HeadlinesBriefing favicon HeadlinesBriefing.com

India Cooking Gas Surplus Hits State Retailers After Panic Buying

Bloomberg Markets •
×

India's state-run fuel retailers are sitting on a cooking gas glut after months of frantic purchasing to offset Persian Gulf supply disruptions. Cargoes trapped by Red Sea shipping attacks prompted Indian Oil Corp, Bharat Petroleum, and Hindustan Petroleum to over-order liquefied petroleum gas (LPG), leaving them with inventories that now exceed domestic demand.

The surplus has forced the three retailers to slash spot market purchases and delay scheduled cargoes. With storage capacity at Kandla, Mumbai, and Visakhapatnam terminals nearing limits, companies are diverting vessels to alternative ports or selling excess volumes at discounted rates to industrial buyers. This marks a sharp reversal from late 2023, when the same firms paid premiums of $50-70 per tonne above Saudi Aramco's contract price to secure replacement supplies.

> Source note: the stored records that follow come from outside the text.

(* ===== verification/Fragmentation.v ===== *)
(** The second half of protocol_proto.cpp: splitting a frame into packets
    ([SplitFrameIntoPacketsIfNeed], [FrameFragmentation], [FillFragmentPacket]) and
    putting a packet back ([AnalyzeSplitStructure], [CombinePacketIntoFrame]). *)

From S2P Require Import Prelude Memory SerialBuffer FrameHeader CommTypes ProtocolProto.
From Stdlib Require Import ZArith Lia.
From Stdlib Require Import Strings.Byte.
From stdpp Require Import base numbers list gmap.

Open Scope Z_scope.

Record FrameFragmentInfo := mkFrameFragmentInfo {
  oringinalBytesAddr : list byte;
  extendHeadSize : Z;
  splitLength : Z;
  fragCount : Z
}.

Section Fragmentation.
Context `{Host} `{Heap}.

(** [packet] is the vector being filled; the packet proper starts at [off] and has
    [leftLength] bytes. *)
Definition FillFragmentPacketExtendHead (headBytes : list byte) (headLen : Z)
    (packet : list byte) (leftLength : Z) : Z * list byte :=
  if leftLength <? headLen then (- E_INVALID_ARGS, packet)
  else match memcpy_s packet 0 leftLength (slice 0 headLen headBytes) with
       | None => (- E_SECUREC_ERROR, packet)
       | Some packet => (E_OK, packet)
       end.

Definition FillFragmentPacket (phyHeader : CommPhyHeader) (phyOptHeader : CommPhyOptHeader)
    (fragBytes : list byte) (packet : list byte) (off leftLength : Z) : Z * list byte :=
  if leftLength =? 0 then (- E_INVALID_ARGS, packet)
  else match memcpy_s packet off leftLength (store_phy phyHeader) with
  | None => (- E_SECUREC_ERROR, packet)
  | Some packet =>
    let off1 := off + sizeof_CommPhyHeader in
    let left1 := u32 (leftLength - sizeof_CommPhyHeader) in
    match memcpy_s packet off1 left1 (store_opt phyOptHeader) with
    | None => (- E_SECUREC_ERROR, packet)
    | Some packet =>
      let off2 := off1 + sizeof_CommPhyOptHeader in
      let left2 := u32 (left1 - sizeof_CommPhyOptHeader) in
      match memcpy_s packet off2 left2 fragBytes with
      | None => (- E_SECUREC_ERROR, packet)
      | Some packet =>
        match CalculateXorSum (drop (Z.to_nat (off + LENGTH_BEFORE_SUM_RANGE)) packet)
                (u32 (leftLength - LENGTH_BEFORE_SUM_RANGE)) with
        | None => (- E_SUM_CALCULATE_FAIL, packet)
        | Some sumResult =>
          (E_OK, splice (off + 8) (store_int 8 (HostToNet 8 sumResult)) packet)
        end
      end
    end
  end.

Definition quotient_of (info : FrameFragmentInfo) : Z := splitLength info / fragCount info.
Definition remainder_of (info : FrameFragmentInfo) : Z := u16 (splitLength info mod fragCount info).

Definition piece_frag_len (info : FrameFragmentInfo) (fragNo : Z) : Z :=
  if negb (fragNo =? fragCount info - 1) then quotient_of info
  else u32 (quotient_of info + remainder_of info).

(** One iteration of the loop of [FrameFragmentation]. *)
Definition make_piece (splitStartBytes : list byte) (info : FrameFragmentInfo)
    (framePhyHeader : CommPhyHeader) (fragNo byteOffset : Z) : Z * (list byte * Z) :=
  let pieceFragLen := piece_frag_len info fragNo in
  let alignedFragLen := byte8_align 32 pieceFragLen in
  let pieceTotalLen := u32 (alignedFragLen + sizeof_CommPhyHeader + sizeof_CommPhyOptHeader) in
  let packet := replicate (Z.to_nat (u32 (pieceTotalLen + extendHeadSize info))) x00 in
  let pktPhyHeader := phy_ConvertHostToNet
    (FillPhyHeaderLenInfo (phy_ConvertNetToHost framePhyHeader) pieceTotalLen 0
       PACKET_TYPE_FRAGMENTED (alignedFragLen - pieceFragLen)) in
  let pktPhyOptHeader := opt_ConvertHostToNet
    (mkCommPhyOptHeader (u32 (splitLength info + sizeof_CommPhyHeader)) (fragCount info) fragNo) in
  let '(err, packet) :=
    if 0 <? extendHeadSize info
    then FillFragmentPacketExtendHead (oringinalBytesAddr info) (extendHeadSize info) packet
           (extendHeadSize info)
    else (E_OK, packet) in
  if negb (err =? E_OK) then (err, (packet, 0))
  else
    let '(err, packet) :=
      FillFragmentPacket pktPhyHeader pktPhyOptHeader
        (slice byteOffset pieceFragLen splitStartBytes) packet (extendHeadSize info)
        (u32 (zlen packet - extendHeadSize info)) in
    (err, (packet, extendHeadSize info)).

Fixpoint frag_loop (n : nat) (splitStartBytes : list byte) (info : FrameFragmentInfo)
    (framePhyHeader : CommPhyHeader) (fragNo byteOffset : Z) : Z * list (list byte * Z) :=
  match n with
  | O => (E_OK, [])
  | S n =>
    let '(err, piece) := make_piece splitStartBytes info framePhyHeader fragNo byteOffset in
    if negb (err =? E_OK) then (err, [piece])
    else
      let '(err, pieces) := frag_loop n splitStartBytes info framePhyHeader (u16 (fragNo + 1))
        (u32 (byteOffset + piece_frag_len info fragNo)) in
      (err, piece :: pieces)
  end.

Definition FrameFragmentation (splitStartBytes : list byte) (info : FrameFragmentInfo)
    (framePhyHeader : CommPhyHeader) : Z * list (list byte * Z) :=
  if fragCount info <? MIN_FRAGMENT_COUNT then (- E_INVALID_ARGS, [])
  else frag_loop (Z.to_nat (fragCount info)) splitStartBytes info framePhyHeader 0 0.

Definition SplitFrameIntoPacketsIfNeed (inBuff : SerialBuffer) (inMtuSize : Z)
    : Z * list (list byte * Z) :=
  let '(_, bufferLen) := GetReadOnlyBytesForEntireBuffer inBuff in
  if u32 (bufferLen + GetExtendHeadLength inBuff) <=? inMtuSize then (E_OK, [])
  else
    let modifyMtuSize := u32 (inMtuSize - GetExtendHeadLength inBuff) in
    let '(frameBytes, frameLen) := GetReadOnlyBytesForEntireFrame inBuff in
    let frameBytes := default [] frameBytes in
    let lengthToSplit := u32 (frameLen - sizeof_CommPhyHeader) in
    let maxFragmentLen := u32 (modifyMtuSize - sizeof_CommPhyHeader - sizeof_CommPhyOptHeader) in
    let quotient := u16 (lengthToSplit / maxFragmentLen) in
    let remainder := lengthToSplit mod maxFragmentLen in
    let count := if remainder =? 0 then quotient else u16 (quotient + 1) in
    FrameFragmentation (drop (Z.to_nat sizeof_CommPhyHeader) frameBytes)
      (mkFrameFragmentInfo (default [] (oringinalBytes_ inBuff)) (GetExtendHeadLength inBuff)
         lengthToSplit count)
      (load_phy frameBytes).

Definition AnalyzeSplitStructure (inResult : ParseResult) : Z * (Z * Z) :=
  let frameLen := frameLen_ inResult in
  let count := fragCount_ inResult in
  let fragNo := fragNo_ inResult in
  if (frameLen <=? sizeof_CommPhyHeader) || (MAX_FRAME_LEN <? frameLen)
  then (- E_PARSE_FAIL, (0, 0))
  else
    let lengthBeSplit := u32 (frameLen - sizeof_CommPhyHeader) in
    if (count =? 0) || (count <? MIN_FRAGMENT_COUNT) || (lengthBeSplit <? count)
       || (count <=? fragNo) then (- E_PARSE_FAIL, (0, 0))
    else
      let quotient := lengthBeSplit / count in
      let remainder := u16 (lengthBeSplit mod count) in
      let outFragLen := quotient in
      let outLastFragLen := u32 (quotient + remainder) in
      let thisFragLen := if negb (fragNo =? count - 1) then outFragLen else outLastFragLen in
      if negb (u64 (sizeof_CommPhyHeader + sizeof_CommPhyOptHeader + thisFragLen
                    + pr_paddingLen_ inResult) =? packetLen_ inResult)
      then (- E_PARSE_FAIL, (outFragLen, outLastFragLen))
      else (E_OK, (outFragLen, outLastFragLen)).

Definition CombinePacketIntoFrame (inFrame : SerialBuffer) (pktBytes : list byte) (pktLength : Z)
    (fragOffset fragLength : Z) : Z * SerialBuffer :=
  if pktLength <? u64 (sizeof_CommPhyHeader + sizeof_CommPhyOptHeader + fragLength)
  then (- E_LENGTH_ERROR, inFrame)
  else
    let '(framePtr, frameLen) := GetWritableBytesForEntireFrame inFrame in
    if frameLen <? u64 (sizeof_CommPhyHeader + fragOffset + fragLength)
    then (- E_LENGTH_ERROR, inFrame)
    else
      let dstLeftLen := u32 (frameLen - sizeof_CommPhyHeader - fragOffset) in
      let src := slice (sizeof_CommPhyHeader + sizeof_CommPhyOptHeader) fragLength pktBytes in
      match framePtr with
      | None => (- E_SECUREC_ERROR, inFrame)
      | Some p =>
        match copy_at inFrame (p + sizeof_CommPhyHeader + fragOffset) dstLeftLen src with
        | None => (- E_SECUREC_ERROR, inFrame)
        | Some inFrame' => (E_OK, inFrame')
        end
      end.

End Fragmentation.
Lemma zlen_frag_rest i :
  0 <= i < fragCount info -> zlen (frag_rest info body i) = frag_total info i - 32.
Proof.
  intros Hi. pose proof (frag_pad_bounds i Hi). unfold frag_rest.
  rewrite !zlen_app, zlen_store_opt, zlen_frag_payload, zlen_replicate by lia. lia.
Qed.

Lemma zlen_frag_packet i :
  0 <= i < fragCount info -> zlen (frag_packet hf info body i) = frag_total info i.
Proof.
  intros Hi. unfold frag_packet. rewrite zlen_app, zlen_store_phy, zlen_frag_rest by lia. lia.
Qed.

End Lengths.

(** * One packet *)

(** [FillFragmentPacket] on a vector whose packet part starts at [off]. *)
Lemma FillFragmentPacket_ok h o frag packet off len :
  0 <= off -> zlen packet = off + len -> 0 < zlen frag -> 40 + zlen frag <= len ->
  len mod 8 = 0 -> len <= MAX_TOTAL_LEN -> phy_packetLen h = len ->
  let rest := store_opt o ++ frag ++ slice (off + 40 + zlen frag) (len - 40 - zlen frag) packet in
  FillFragmentPacket (phy_ConvertHostToNet h) o frag packet off len =
    (E_OK, slice 0 off packet ++ store_phy (phy_ConvertHostToNet (seal_phy h rest)) ++ rest).
Proof.
  intros Hoff Hz Hpos Hfit Hal Hmax Hpl. cbv zeta. unfold MAX_TOTAL_LEN in *.
  unfold FillFragmentPacket, sizeof_CommPhyHeader, sizeof_CommPhyOptHeader.
  destruct (Z.eqb_spec len 0); [lia|]. rewrite !(wrap_small 32) by lia.
  set (P := store_phy (phy_ConvertHostToNet h)).
  assert (HP : zlen P = 32) by apply zlen_store_phy.
  assert (HO : zlen (store_opt o) = 8) by apply zlen_store_opt.
  rewrite !memcpy_s_ok by (unfold SECUREC_MEM_MAX_LEN; lia).
  replace (off + 32) with (off + zlen P) by lia.
  rewrite splice_splice_adjacent by lia.
  replace (off + zlen P + 8) with (off + zlen (P ++ store_opt o)) by (rewrite zlen_app; lia).
  rewrite splice_splice_adjacent by (rewrite ?zlen_app; lia).
  set (rest := store_opt o ++ frag ++ _).
  set (full := (P ++ store_opt o) ++ frag).
  assert (Hfull : zlen full = 40 + zlen frag) by (unfold full; rewrite !zlen_app; lia).
  assert (Hmem : splice off full packet = slice 0 off packet ++ P ++ rest).
  { rewrite splice_prefix by lia. f_equal. rewrite Hfull. unfold full, rest.
    rewrite <- !app_assoc. do 4 f_equal; lia. }
  rewrite Hmem.
  assert (Hs0 : zlen (slice 0 off packet) = off) by (apply zlen_slice; lia).
  unfold CalculateXorSum, LENGTH_BEFORE_SUM_RANGE. rewrite wrap_small by lia.
  destruct (Z.eqb_spec ((len - (8 + 8)) mod 8) 0) as [_|]; [|lia]. cbn [negb].
  assert (Hdrop : drop (Z.to_nat (off + (8 + 8))) (slice 0 off packet ++ P ++ rest)
                  = drop 16 (P ++ rest)).
  { rewrite drop_app_ge by (unfold zlen in Hs0; lia). f_equal. unfold zlen in Hs0. lia. }
  rewrite Hdrop. f_equal. unfold seal_phy. rewrite <- splice_checkSum, Hpl.
  change (8 + 8) with 16. fold P. unfold splice.
  replace (Z.to_nat (off + 8)) with (length (slice 0 off packet) + 8)%nat
    by (unfold zlen in Hs0; lia).
  rewrite take_app_add, <- Nat.add_assoc, drop_app_add, <- app_assoc. reflexivity.
Qed.

Section Packets.
Context {hf info body} (Hwf : split_wf hf info body).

For the LPG market, the swing from shortage to surplus pressures Middle East exporters who redirected cargoes to India during the crisis. Saudi Aramco and QatarEnergy now face reduced Indian offtake just as seasonal demand typically rises. Domestic LPG prices, which the government caps for household consumers, may see downward revision pressure if the overhang persists through the monsoon season.

Analysts estimate inventory normalization could take 6-8 weeks if retailers maintain current import cuts. The episode highlights the fragility of India's import-dependent energy supply chain and the financial risk of panic procurement without hedging mechanisms.